- _Record excerpts_:
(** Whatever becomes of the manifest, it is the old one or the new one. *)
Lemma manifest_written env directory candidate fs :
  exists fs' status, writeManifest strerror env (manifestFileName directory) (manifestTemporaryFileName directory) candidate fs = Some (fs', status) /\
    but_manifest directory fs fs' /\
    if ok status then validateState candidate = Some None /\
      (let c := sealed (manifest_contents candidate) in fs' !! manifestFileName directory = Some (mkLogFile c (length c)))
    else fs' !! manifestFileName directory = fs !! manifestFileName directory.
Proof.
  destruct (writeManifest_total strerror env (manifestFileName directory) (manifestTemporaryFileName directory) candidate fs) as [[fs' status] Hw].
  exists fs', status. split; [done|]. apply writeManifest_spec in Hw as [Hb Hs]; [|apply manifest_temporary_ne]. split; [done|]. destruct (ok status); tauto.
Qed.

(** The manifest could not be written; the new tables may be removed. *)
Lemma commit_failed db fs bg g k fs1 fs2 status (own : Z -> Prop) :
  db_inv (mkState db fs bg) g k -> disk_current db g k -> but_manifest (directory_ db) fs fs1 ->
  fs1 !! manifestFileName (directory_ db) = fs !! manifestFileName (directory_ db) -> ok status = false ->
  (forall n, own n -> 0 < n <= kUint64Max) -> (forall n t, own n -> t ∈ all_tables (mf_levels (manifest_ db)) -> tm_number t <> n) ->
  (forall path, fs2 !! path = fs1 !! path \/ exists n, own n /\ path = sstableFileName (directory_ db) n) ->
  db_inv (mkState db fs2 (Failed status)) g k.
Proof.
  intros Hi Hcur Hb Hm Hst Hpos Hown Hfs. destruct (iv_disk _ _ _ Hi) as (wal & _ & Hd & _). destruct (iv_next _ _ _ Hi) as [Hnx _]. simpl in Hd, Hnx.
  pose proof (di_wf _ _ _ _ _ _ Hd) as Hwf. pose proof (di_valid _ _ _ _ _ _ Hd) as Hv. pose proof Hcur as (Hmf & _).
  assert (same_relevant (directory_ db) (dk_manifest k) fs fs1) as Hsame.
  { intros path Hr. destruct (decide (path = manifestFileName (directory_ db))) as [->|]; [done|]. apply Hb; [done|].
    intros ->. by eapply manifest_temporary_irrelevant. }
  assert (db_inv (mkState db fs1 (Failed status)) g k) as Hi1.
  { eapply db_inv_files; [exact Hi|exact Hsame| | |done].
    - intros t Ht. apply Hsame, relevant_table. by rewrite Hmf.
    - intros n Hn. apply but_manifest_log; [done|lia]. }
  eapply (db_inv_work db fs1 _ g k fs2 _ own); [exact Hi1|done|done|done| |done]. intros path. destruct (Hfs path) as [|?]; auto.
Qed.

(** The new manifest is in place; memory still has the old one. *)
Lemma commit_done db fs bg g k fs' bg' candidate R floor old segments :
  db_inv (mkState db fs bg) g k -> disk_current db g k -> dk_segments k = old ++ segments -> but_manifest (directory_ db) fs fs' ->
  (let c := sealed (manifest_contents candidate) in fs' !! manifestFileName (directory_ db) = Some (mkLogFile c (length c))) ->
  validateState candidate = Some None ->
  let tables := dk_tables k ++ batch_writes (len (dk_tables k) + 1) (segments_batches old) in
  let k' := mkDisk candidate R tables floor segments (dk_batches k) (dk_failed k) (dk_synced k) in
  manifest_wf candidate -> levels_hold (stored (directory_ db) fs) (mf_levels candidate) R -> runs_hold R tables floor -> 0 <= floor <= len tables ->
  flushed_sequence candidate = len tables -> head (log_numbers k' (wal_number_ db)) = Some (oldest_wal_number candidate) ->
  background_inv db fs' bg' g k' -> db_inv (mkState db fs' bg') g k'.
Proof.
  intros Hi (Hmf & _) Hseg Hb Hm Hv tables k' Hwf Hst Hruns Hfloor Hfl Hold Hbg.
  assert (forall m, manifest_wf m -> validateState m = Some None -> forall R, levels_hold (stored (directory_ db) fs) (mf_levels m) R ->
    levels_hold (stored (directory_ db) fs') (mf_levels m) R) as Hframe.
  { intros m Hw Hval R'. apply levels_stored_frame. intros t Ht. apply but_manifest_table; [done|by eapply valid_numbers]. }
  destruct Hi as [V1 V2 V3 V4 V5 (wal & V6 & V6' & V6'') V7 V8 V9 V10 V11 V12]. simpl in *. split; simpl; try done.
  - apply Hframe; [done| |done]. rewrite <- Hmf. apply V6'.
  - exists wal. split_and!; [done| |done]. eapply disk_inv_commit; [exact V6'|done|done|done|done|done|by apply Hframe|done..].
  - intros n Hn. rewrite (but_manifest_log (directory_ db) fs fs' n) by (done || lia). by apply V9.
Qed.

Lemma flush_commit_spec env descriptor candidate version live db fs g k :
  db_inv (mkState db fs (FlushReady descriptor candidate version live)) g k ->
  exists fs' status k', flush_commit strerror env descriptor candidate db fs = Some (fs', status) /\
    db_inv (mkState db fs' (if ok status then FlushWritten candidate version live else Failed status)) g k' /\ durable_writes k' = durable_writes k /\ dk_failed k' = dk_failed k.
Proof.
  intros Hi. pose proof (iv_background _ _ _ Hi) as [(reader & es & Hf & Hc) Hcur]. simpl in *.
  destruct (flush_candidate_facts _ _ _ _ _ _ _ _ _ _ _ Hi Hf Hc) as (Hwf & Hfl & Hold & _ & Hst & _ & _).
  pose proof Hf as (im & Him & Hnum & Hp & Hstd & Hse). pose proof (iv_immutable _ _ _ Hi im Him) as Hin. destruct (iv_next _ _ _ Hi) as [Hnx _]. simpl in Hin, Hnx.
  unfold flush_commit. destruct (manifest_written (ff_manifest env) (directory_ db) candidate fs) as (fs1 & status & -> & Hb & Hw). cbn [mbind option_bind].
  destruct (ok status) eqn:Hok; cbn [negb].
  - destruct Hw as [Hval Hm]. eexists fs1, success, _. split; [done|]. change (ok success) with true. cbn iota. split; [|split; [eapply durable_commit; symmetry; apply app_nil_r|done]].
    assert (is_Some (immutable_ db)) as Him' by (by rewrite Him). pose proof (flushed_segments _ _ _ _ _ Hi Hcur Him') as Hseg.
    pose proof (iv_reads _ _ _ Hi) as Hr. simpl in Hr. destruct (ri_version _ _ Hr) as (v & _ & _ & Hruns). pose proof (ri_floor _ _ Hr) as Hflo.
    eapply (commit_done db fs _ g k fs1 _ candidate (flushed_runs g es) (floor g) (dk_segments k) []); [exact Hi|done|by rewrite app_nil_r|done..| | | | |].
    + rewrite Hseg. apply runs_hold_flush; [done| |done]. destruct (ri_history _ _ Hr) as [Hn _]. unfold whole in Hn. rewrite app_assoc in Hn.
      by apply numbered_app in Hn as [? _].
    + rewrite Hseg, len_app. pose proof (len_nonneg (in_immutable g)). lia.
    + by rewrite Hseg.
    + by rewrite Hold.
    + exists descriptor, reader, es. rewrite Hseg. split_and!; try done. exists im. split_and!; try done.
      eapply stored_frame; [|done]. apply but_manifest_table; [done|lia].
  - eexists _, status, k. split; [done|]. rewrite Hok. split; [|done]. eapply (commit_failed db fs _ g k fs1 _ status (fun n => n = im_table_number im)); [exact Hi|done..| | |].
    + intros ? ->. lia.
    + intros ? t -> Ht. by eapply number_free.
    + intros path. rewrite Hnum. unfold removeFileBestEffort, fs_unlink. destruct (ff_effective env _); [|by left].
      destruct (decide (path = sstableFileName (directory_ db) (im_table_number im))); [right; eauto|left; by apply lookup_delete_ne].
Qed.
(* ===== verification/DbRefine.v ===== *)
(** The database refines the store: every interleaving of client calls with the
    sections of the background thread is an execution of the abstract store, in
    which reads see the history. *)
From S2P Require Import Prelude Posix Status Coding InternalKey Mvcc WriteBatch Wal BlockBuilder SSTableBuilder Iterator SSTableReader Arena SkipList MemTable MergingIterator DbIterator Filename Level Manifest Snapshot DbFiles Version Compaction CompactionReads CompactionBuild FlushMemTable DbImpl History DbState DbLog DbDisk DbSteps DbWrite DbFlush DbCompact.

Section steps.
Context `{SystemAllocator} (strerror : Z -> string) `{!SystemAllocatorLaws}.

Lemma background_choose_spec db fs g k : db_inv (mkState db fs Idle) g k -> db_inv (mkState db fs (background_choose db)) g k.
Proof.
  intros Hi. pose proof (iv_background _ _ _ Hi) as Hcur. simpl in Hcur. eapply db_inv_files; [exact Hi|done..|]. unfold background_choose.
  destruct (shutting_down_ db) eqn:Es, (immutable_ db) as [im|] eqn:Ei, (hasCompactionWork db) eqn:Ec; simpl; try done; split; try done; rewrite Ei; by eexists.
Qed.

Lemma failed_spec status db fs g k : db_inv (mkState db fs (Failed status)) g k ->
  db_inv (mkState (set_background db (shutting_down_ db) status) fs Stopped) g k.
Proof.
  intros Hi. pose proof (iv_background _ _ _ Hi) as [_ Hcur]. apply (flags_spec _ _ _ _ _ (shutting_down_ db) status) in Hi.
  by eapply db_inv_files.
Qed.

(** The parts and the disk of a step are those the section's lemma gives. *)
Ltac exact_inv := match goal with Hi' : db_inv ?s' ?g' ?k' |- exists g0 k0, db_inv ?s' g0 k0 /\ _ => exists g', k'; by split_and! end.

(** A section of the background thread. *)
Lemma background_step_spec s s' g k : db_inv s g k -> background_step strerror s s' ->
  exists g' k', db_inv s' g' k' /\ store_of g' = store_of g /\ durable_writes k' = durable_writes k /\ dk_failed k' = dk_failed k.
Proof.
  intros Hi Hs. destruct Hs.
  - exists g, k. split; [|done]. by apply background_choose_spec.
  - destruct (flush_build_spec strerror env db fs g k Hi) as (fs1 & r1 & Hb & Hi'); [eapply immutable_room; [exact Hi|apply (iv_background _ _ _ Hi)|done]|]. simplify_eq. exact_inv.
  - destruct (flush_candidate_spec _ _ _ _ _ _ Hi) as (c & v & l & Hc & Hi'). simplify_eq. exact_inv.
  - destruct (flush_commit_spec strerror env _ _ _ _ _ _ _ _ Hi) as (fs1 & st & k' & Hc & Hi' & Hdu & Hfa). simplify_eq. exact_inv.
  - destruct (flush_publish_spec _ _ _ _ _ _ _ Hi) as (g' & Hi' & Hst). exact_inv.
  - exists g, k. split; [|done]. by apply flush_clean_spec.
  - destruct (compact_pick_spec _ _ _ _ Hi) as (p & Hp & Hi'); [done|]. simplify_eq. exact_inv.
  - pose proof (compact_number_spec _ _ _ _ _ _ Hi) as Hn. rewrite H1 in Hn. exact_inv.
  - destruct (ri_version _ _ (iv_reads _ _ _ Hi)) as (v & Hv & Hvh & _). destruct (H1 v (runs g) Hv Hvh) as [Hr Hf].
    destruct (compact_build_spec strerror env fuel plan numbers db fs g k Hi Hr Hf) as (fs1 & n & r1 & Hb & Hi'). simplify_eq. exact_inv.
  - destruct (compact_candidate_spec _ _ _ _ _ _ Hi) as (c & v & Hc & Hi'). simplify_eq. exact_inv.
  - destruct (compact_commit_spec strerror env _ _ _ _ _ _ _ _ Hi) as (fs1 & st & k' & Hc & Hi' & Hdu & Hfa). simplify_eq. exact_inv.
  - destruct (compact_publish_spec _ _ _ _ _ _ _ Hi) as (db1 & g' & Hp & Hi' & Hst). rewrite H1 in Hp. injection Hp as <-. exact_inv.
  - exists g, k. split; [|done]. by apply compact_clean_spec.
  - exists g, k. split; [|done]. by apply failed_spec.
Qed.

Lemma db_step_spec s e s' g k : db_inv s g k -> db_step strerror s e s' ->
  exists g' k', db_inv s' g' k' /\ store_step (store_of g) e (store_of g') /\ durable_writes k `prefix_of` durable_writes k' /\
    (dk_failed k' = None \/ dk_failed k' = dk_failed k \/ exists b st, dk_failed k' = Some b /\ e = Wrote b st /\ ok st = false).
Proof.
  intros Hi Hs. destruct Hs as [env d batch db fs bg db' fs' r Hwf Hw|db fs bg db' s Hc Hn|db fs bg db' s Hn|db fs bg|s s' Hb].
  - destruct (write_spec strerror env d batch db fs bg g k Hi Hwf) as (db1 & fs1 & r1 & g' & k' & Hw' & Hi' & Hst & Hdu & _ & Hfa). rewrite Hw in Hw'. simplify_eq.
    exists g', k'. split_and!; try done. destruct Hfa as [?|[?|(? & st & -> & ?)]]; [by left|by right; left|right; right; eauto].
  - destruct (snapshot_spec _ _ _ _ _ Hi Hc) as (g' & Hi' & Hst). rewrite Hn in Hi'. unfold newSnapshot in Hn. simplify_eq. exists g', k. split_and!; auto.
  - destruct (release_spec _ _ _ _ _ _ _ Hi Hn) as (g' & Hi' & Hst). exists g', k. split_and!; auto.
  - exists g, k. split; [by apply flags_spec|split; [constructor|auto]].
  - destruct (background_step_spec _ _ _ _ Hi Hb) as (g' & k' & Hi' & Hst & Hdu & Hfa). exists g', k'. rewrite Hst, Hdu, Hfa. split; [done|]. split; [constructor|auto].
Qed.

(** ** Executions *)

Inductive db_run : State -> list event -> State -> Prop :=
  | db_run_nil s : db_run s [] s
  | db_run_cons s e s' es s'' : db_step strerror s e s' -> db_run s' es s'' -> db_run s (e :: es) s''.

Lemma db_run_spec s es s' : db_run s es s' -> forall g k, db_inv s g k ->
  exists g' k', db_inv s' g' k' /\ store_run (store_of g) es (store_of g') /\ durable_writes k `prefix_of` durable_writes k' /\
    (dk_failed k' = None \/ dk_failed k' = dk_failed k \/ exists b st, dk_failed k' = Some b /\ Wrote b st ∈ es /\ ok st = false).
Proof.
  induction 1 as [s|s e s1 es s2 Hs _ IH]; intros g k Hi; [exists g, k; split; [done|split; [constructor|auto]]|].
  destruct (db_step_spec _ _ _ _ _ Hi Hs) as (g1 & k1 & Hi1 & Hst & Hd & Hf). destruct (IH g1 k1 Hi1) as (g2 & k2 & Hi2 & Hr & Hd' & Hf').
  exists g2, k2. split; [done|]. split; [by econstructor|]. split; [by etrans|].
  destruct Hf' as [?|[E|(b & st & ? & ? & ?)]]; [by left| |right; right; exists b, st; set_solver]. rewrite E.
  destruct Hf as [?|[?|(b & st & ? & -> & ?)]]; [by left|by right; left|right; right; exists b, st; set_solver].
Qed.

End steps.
==
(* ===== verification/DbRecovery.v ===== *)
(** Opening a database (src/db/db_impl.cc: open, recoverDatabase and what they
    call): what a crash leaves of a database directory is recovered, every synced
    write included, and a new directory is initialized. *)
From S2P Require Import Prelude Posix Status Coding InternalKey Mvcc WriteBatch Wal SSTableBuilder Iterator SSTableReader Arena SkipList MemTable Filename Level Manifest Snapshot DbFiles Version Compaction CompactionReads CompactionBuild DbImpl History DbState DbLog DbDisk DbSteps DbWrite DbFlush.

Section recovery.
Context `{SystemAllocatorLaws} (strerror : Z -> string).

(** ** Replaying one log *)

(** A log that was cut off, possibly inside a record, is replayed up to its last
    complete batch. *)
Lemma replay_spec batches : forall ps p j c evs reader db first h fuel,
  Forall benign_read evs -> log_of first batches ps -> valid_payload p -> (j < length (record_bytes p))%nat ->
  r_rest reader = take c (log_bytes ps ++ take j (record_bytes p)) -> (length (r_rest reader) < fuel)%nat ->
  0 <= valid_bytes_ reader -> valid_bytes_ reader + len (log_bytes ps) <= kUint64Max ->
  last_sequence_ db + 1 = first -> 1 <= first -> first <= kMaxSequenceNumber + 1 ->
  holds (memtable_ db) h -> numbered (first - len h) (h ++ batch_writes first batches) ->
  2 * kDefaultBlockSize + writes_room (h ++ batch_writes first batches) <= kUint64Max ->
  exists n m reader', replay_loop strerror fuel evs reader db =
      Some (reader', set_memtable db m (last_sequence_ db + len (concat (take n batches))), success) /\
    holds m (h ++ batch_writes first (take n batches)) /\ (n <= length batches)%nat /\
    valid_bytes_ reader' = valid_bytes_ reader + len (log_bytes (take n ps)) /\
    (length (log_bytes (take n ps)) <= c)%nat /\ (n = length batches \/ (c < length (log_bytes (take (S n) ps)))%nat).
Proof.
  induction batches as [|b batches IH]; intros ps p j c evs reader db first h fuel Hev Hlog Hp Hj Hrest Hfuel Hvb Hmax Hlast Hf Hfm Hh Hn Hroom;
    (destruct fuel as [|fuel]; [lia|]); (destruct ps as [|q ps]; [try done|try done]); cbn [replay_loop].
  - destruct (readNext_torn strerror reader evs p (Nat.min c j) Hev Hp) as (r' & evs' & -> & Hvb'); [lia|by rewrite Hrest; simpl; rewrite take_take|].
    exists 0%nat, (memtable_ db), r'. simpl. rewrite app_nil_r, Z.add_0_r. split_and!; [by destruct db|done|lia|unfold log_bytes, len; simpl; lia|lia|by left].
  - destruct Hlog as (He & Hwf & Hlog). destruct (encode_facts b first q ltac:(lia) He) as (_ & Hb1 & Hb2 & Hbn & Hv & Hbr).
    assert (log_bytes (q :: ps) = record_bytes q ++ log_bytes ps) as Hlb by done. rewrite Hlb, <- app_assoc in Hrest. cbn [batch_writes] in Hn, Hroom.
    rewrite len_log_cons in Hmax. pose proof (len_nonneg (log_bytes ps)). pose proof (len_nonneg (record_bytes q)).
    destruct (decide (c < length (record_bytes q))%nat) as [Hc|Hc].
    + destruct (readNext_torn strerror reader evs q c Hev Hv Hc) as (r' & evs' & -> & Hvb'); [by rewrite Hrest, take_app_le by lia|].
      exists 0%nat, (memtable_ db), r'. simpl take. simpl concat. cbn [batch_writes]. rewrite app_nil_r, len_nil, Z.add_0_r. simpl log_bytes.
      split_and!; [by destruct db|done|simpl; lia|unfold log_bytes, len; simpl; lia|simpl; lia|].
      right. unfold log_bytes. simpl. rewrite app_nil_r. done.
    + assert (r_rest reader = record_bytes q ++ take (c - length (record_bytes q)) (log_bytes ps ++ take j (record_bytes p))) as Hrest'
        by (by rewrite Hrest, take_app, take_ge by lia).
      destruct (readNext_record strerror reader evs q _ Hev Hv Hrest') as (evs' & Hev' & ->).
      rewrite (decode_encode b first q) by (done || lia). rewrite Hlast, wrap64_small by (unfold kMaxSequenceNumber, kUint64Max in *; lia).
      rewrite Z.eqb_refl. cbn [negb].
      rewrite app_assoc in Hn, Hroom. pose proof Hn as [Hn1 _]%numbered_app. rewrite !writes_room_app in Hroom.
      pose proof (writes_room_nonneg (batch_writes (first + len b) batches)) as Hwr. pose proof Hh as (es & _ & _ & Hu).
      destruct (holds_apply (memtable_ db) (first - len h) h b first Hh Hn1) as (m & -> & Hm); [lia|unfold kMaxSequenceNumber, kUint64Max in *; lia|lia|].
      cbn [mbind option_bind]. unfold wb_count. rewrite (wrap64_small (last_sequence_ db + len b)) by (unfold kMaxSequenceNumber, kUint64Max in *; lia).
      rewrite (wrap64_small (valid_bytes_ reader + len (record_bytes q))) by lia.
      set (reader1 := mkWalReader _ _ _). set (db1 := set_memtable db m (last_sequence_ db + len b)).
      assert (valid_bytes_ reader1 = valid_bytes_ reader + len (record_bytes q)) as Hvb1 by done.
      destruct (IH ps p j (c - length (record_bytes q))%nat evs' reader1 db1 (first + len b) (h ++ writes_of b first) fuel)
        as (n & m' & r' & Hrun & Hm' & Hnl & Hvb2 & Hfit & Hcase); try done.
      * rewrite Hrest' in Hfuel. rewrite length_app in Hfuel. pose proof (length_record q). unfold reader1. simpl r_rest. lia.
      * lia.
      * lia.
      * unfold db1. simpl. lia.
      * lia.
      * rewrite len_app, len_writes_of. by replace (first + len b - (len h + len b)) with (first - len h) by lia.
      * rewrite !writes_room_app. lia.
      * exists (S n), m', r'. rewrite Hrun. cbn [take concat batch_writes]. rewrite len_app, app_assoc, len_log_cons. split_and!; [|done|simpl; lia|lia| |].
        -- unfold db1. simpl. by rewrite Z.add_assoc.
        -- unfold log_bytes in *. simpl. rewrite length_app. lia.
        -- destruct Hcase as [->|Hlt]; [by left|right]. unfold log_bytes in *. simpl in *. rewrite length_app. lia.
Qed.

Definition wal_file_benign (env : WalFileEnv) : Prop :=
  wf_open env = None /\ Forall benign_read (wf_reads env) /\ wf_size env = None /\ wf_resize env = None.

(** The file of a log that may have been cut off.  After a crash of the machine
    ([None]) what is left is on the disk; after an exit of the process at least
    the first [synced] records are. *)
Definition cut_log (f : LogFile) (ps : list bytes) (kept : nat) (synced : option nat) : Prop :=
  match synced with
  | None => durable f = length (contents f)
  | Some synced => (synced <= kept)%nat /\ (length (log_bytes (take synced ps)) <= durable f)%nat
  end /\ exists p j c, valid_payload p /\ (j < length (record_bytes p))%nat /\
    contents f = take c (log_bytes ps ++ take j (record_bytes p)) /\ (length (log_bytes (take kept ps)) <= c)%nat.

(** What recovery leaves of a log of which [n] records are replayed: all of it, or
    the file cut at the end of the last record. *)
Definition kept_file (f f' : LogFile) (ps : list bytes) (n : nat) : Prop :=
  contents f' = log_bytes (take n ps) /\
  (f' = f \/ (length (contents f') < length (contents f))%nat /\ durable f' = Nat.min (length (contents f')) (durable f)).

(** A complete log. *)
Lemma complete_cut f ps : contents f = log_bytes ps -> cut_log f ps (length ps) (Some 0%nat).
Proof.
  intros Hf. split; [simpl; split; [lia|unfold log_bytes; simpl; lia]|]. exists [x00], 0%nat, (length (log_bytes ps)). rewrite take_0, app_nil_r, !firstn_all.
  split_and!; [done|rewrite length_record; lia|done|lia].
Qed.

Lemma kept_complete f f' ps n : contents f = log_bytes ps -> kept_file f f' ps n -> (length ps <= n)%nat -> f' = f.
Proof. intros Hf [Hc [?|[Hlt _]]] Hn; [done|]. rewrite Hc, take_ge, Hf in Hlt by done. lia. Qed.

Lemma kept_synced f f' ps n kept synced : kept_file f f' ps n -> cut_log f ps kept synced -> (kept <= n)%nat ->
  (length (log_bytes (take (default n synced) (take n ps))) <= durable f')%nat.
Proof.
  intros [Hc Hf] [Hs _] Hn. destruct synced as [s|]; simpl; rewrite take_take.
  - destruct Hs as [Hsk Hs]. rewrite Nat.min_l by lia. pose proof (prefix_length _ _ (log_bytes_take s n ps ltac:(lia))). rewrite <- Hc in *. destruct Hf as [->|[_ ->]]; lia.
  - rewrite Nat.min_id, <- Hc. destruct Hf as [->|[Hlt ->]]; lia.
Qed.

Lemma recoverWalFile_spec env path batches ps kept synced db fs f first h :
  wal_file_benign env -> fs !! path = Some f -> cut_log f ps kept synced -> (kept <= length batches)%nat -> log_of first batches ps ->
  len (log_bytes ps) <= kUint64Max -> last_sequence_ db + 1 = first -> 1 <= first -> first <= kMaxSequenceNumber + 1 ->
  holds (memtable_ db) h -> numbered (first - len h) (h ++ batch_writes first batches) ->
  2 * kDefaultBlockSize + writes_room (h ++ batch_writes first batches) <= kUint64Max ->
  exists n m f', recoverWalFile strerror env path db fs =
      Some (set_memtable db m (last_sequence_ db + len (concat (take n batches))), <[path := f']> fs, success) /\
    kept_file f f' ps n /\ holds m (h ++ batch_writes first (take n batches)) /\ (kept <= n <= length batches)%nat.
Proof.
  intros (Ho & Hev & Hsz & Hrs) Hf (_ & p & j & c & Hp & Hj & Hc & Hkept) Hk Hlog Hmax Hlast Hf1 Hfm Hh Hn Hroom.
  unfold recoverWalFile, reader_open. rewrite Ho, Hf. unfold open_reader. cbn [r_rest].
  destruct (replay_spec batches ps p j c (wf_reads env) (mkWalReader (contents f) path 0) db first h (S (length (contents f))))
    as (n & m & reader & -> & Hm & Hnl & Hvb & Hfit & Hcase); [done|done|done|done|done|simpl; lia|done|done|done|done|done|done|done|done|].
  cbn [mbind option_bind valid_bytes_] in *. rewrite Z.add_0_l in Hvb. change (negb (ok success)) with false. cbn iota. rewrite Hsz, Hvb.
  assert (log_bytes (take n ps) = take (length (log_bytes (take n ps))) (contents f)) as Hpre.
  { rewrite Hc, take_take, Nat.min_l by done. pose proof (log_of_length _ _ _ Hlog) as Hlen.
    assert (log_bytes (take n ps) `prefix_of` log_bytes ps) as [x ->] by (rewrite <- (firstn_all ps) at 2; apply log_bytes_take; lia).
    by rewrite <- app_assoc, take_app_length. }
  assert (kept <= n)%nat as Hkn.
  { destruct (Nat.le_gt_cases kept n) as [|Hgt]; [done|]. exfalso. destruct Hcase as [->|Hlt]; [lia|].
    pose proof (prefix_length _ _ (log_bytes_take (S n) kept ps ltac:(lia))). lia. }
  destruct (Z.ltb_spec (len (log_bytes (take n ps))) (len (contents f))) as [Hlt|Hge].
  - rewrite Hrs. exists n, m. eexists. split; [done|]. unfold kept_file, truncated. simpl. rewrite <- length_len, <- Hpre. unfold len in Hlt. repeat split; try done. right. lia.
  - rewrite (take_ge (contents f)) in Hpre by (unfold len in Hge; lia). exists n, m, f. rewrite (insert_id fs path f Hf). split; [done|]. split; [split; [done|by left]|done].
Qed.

- _Exercise details_: Using the listing above, copy exactly the line that contains "manifest_wf candidate ->", the line that contains "destruct (ok status) eqn:Hok; cbn [negb].", and each line that falls between them.

- _Response_:
  manifest_wf candidate -> levels_hold (stored (directory_ db) fs) (mf_levels candidate) R -> runs_hold R tables floor -> 0 <= floor <= len tables ->
  flushed_sequence candidate = len tables -> head (log_numbers k' (wal_number_ db)) = Some (oldest_wal_number candidate) ->
  background_inv db fs' bg' g k' -> db_inv (mkState db fs' bg') g k'.
Proof.
  intros Hi (Hmf & _) Hseg Hb Hm Hv tables k' Hwf Hst Hruns Hfloor Hfl Hold Hbg.
  assert (forall m, manifest_wf m -> validateState m = Some None -> forall R, levels_hold (stored (directory_ db) fs) (mf_levels m) R ->
    levels_hold (stored (directory_ db) fs') (mf_levels m) R) as Hframe.
  { intros m Hw Hval R'. apply levels_stored_frame. intros t Ht. apply but_manifest_table; [done|by eapply valid_numbers]. }
  destruct Hi as [V1 V2 V3 V4 V5 (wal & V6 & V6' & V6'') V7 V8 V9 V10 V11 V12]. simpl in *. split; simpl; try done.
  - apply Hframe; [done| |done]. rewrite <- Hmf. apply V6'.
  - exists wal. split_and!; [done| |done]. eapply disk_inv_commit; [exact V6'|done|done|done|done|done|by apply Hframe|done..].
  - intros n Hn. rewrite (but_manifest_log (directory_ db) fs fs' n) by (done || lia). by apply V9.
Qed.

Lemma flush_commit_spec env descriptor candidate version live db fs g k :
  db_inv (mkState db fs (FlushReady descriptor candidate version live)) g k ->
  exists fs' status k', flush_commit strerror env descriptor candidate db fs = Some (fs', status) /\
    db_inv (mkState db fs' (if ok status then FlushWritten candidate version live else Failed status)) g k' /\ durable_writes k' = durable_writes k /\ dk_failed k' = dk_failed k.
Proof.
  intros Hi. pose proof (iv_background _ _ _ Hi) as [(reader & es & Hf & Hc) Hcur]. simpl in *.
  destruct (flush_candidate_facts _ _ _ _ _ _ _ _ _ _ _ Hi Hf Hc) as (Hwf & Hfl & Hold & _ & Hst & _ & _).
  pose proof Hf as (im & Him & Hnum & Hp & Hstd & Hse). pose proof (iv_immutable _ _ _ Hi im Him) as Hin. destruct (iv_next _ _ _ Hi) as [Hnx _]. simpl in Hin, Hnx.
  unfold flush_commit. destruct (manifest_written (ff_manifest env) (directory_ db) candidate fs) as (fs1 & status & -> & Hb & Hw). cbn [mbind option_bind].
  destruct (ok status) eqn:Hok; cbn [negb].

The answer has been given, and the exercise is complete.